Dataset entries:
______
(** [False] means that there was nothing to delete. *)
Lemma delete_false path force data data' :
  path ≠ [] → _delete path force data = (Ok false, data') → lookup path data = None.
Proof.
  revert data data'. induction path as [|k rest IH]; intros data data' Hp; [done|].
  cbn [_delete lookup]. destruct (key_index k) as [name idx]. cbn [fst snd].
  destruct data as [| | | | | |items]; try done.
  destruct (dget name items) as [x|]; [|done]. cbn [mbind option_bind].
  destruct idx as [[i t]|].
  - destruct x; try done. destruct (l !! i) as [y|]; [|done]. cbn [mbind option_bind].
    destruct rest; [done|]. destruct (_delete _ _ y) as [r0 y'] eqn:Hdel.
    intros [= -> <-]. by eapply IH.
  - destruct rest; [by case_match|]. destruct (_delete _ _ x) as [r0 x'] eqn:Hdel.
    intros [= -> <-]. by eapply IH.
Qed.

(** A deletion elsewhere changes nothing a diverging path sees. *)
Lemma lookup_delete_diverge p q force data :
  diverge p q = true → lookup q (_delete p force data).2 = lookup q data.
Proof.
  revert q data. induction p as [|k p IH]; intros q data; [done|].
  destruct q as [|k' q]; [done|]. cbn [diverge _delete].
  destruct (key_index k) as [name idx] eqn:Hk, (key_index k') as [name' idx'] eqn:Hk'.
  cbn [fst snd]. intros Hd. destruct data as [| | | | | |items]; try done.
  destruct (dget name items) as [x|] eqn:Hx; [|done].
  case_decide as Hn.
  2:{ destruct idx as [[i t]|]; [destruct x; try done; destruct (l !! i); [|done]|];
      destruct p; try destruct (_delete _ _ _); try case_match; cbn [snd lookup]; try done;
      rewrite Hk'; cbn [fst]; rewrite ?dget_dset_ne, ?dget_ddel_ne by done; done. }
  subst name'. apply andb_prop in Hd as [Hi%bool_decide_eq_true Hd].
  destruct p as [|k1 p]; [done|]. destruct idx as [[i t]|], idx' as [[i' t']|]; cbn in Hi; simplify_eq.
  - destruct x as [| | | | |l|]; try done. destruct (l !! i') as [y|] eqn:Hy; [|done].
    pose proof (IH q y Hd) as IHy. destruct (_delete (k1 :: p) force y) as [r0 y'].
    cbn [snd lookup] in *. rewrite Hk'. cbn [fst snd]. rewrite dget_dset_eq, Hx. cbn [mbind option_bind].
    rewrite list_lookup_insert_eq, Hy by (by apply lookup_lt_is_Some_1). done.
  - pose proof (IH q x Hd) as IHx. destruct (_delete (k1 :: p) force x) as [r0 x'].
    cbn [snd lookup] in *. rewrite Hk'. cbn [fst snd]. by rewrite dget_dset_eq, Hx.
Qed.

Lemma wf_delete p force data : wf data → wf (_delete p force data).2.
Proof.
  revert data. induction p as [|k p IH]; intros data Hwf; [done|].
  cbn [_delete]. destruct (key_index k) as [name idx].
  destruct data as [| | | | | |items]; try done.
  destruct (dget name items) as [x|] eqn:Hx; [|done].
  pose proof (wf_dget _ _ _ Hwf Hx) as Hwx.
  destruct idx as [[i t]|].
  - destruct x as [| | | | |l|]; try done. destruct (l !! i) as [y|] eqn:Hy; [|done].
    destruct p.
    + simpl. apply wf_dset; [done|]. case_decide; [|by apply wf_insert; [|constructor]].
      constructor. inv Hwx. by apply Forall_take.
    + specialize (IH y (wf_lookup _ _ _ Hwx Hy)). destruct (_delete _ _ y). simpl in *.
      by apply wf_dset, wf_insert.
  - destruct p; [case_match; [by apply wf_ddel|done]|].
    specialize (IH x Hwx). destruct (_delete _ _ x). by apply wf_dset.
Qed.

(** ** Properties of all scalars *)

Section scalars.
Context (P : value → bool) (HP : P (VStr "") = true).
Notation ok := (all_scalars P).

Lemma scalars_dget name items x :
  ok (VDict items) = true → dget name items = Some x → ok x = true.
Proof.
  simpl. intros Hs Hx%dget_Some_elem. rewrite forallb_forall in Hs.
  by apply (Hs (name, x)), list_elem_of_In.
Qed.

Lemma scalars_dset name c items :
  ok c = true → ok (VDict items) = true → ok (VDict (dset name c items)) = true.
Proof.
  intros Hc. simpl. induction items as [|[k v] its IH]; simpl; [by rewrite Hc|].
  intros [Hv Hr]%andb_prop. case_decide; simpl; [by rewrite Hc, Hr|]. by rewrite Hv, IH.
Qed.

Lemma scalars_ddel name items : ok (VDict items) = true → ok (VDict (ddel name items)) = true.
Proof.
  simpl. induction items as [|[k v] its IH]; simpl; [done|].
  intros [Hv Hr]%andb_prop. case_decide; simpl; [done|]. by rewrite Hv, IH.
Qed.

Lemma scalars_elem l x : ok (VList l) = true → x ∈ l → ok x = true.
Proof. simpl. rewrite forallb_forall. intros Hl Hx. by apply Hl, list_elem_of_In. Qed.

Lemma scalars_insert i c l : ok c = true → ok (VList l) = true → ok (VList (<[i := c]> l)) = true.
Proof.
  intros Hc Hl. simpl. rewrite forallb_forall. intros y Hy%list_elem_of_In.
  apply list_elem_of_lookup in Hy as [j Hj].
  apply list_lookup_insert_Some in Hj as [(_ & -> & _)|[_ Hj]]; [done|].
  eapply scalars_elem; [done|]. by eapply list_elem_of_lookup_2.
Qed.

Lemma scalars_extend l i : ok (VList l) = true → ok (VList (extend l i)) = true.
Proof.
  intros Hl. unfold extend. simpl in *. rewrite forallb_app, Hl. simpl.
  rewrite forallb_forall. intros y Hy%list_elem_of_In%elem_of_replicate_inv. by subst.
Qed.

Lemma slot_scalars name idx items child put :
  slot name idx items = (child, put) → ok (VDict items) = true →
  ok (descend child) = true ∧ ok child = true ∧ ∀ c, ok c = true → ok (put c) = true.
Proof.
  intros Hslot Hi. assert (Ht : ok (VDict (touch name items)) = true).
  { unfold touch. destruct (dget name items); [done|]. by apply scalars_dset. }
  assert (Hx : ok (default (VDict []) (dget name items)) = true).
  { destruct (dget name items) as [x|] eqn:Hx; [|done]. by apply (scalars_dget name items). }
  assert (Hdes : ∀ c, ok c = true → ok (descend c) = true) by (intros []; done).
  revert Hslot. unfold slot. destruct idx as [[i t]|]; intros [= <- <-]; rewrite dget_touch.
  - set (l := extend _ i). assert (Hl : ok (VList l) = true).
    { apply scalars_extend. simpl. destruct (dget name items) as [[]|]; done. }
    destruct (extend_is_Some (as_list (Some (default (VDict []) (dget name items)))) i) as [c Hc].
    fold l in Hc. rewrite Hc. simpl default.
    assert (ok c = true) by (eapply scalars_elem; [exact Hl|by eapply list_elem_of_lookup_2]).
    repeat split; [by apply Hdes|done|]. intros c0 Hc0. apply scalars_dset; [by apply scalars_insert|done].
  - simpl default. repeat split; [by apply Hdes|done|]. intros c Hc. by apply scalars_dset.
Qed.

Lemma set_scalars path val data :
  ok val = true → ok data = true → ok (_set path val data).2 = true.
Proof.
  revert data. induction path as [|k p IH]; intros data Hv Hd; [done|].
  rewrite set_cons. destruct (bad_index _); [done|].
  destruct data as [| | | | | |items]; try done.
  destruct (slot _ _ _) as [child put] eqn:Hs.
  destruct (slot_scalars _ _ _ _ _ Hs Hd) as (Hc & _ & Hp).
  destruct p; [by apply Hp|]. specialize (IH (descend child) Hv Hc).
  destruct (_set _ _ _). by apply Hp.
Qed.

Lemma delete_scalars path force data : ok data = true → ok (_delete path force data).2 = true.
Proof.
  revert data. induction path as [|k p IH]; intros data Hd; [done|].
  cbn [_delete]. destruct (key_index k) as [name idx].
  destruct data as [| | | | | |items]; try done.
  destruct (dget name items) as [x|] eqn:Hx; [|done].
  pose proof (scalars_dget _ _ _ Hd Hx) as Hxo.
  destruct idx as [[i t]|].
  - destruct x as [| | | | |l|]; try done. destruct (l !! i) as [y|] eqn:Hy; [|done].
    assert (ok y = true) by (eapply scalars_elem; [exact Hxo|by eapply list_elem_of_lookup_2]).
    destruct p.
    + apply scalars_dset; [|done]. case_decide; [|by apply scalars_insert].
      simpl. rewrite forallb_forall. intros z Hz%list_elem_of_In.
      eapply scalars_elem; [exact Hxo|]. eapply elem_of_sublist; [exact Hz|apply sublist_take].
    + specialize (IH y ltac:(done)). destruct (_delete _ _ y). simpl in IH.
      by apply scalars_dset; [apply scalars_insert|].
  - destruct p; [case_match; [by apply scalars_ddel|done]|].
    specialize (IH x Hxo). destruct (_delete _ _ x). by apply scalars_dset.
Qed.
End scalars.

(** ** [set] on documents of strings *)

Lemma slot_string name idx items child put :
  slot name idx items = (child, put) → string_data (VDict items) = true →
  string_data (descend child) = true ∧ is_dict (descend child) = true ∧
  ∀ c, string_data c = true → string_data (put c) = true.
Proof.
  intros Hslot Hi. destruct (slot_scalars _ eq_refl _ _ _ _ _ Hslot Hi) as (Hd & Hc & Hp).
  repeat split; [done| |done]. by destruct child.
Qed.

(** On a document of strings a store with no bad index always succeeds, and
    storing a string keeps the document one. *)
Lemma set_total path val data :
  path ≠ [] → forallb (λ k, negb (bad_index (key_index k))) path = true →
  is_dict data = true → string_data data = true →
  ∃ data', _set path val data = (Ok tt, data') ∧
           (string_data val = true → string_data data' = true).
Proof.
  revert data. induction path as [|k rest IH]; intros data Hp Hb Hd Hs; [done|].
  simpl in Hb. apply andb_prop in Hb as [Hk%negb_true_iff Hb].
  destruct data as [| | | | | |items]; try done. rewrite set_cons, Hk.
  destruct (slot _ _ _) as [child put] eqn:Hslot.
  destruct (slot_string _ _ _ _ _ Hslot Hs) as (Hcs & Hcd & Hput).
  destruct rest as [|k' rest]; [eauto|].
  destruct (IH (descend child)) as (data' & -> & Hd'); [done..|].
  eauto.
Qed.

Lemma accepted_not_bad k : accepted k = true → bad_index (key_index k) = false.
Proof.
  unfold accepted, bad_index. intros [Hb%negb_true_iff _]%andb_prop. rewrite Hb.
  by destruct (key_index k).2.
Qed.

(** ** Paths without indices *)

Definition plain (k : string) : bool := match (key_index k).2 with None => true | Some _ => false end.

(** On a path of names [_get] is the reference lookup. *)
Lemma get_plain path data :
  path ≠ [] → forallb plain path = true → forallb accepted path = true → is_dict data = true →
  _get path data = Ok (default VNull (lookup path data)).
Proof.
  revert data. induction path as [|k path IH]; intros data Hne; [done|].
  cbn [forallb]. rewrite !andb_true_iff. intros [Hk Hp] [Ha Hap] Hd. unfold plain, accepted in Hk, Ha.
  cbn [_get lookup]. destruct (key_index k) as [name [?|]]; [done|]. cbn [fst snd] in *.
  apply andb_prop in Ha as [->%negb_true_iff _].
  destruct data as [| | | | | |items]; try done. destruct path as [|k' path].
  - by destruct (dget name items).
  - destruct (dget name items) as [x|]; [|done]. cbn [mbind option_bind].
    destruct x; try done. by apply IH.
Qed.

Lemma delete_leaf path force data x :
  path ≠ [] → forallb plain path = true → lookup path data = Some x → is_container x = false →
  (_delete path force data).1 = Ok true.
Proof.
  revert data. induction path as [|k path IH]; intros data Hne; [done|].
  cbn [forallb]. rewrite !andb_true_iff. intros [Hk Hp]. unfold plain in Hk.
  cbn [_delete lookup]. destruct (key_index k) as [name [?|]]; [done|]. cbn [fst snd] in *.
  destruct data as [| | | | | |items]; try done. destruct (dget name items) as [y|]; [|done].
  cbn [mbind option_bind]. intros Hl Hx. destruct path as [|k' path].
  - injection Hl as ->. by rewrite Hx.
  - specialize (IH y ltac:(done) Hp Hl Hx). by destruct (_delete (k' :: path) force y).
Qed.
______
*TASK:*
Only one stretch of the records above is wanted: the lines between the one holding "Lemma get_plain path" and the one holding "done. destruct path as [|k' path].", inclusive, reproduced exactly.

*SOLUTION TO THIS EXERCISE:*
Lemma get_plain path data :
  path ≠ [] → forallb plain path = true → forallb accepted path = true → is_dict data = true →
  _get path data = Ok (default VNull (lookup path data)).
Proof.
  revert data. induction path as [|k path IH]; intros data Hne; [done|].
  cbn [forallb]. rewrite !andb_true_iff. intros [Hk Hp] [Ha Hap] Hd. unfold plain, accepted in Hk, Ha.
  cbn [_get lookup]. destruct (key_index k) as [name [?|]]; [done|]. cbn [fst snd] in *.
  apply andb_prop in Ha as [->%negb_true_iff _].
  destruct data as [| | | | | |items]; try done. destruct path as [|k' path].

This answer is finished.